## Material supplied

□ □ □ □

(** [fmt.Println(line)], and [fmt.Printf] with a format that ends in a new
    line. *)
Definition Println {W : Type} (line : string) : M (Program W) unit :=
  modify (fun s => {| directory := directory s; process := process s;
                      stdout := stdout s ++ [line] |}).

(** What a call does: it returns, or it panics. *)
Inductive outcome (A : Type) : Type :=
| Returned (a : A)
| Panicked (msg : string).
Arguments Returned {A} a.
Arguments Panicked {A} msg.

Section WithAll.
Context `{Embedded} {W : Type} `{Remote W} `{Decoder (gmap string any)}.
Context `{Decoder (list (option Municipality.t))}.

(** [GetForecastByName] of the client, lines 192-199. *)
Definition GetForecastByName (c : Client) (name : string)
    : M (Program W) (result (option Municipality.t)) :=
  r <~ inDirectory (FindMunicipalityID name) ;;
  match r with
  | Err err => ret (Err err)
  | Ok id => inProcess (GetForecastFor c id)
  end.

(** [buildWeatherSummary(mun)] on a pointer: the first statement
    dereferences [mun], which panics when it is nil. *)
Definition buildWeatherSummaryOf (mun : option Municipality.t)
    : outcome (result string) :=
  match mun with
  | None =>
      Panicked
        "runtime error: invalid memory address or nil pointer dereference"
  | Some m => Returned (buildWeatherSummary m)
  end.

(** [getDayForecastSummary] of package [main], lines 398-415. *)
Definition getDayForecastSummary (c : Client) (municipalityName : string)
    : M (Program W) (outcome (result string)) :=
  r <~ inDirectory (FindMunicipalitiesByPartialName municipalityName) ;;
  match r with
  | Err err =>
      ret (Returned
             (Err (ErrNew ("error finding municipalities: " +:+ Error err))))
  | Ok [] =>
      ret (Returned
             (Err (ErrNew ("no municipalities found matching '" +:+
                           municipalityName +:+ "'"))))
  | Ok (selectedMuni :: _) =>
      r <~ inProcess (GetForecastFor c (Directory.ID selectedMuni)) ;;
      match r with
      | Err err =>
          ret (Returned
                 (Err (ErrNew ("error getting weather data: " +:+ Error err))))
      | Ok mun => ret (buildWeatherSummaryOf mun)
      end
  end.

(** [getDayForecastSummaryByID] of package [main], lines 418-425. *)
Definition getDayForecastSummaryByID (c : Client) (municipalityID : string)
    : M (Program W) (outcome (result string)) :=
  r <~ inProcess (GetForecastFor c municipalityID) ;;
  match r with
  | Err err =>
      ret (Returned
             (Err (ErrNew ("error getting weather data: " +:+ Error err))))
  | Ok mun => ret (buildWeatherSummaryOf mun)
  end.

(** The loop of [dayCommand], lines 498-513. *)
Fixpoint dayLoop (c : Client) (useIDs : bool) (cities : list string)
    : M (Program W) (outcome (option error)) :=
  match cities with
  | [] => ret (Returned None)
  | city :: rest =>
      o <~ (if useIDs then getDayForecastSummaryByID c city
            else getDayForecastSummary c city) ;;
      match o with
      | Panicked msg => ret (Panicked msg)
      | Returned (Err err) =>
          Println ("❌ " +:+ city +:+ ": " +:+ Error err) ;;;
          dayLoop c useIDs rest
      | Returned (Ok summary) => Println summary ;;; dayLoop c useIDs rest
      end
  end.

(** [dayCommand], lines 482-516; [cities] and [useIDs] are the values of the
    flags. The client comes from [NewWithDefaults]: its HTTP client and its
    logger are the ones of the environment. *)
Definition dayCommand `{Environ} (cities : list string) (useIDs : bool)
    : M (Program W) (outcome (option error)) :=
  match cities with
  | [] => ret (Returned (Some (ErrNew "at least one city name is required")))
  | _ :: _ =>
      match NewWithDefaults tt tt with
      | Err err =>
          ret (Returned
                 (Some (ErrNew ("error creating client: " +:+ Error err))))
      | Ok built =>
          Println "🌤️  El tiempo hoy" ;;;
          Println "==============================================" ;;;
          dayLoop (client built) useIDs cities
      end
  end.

□ □ □ □

## Description of the task
Look through the material and find each line that includes "GetForecastFor", then copy it.

## Answer to this exercise
  | Ok id => inProcess (GetForecastFor c id)
      r <~ inProcess (GetForecastFor c (Directory.ID selectedMuni)) ;;
  r <~ inProcess (GetForecastFor c municipalityID) ;;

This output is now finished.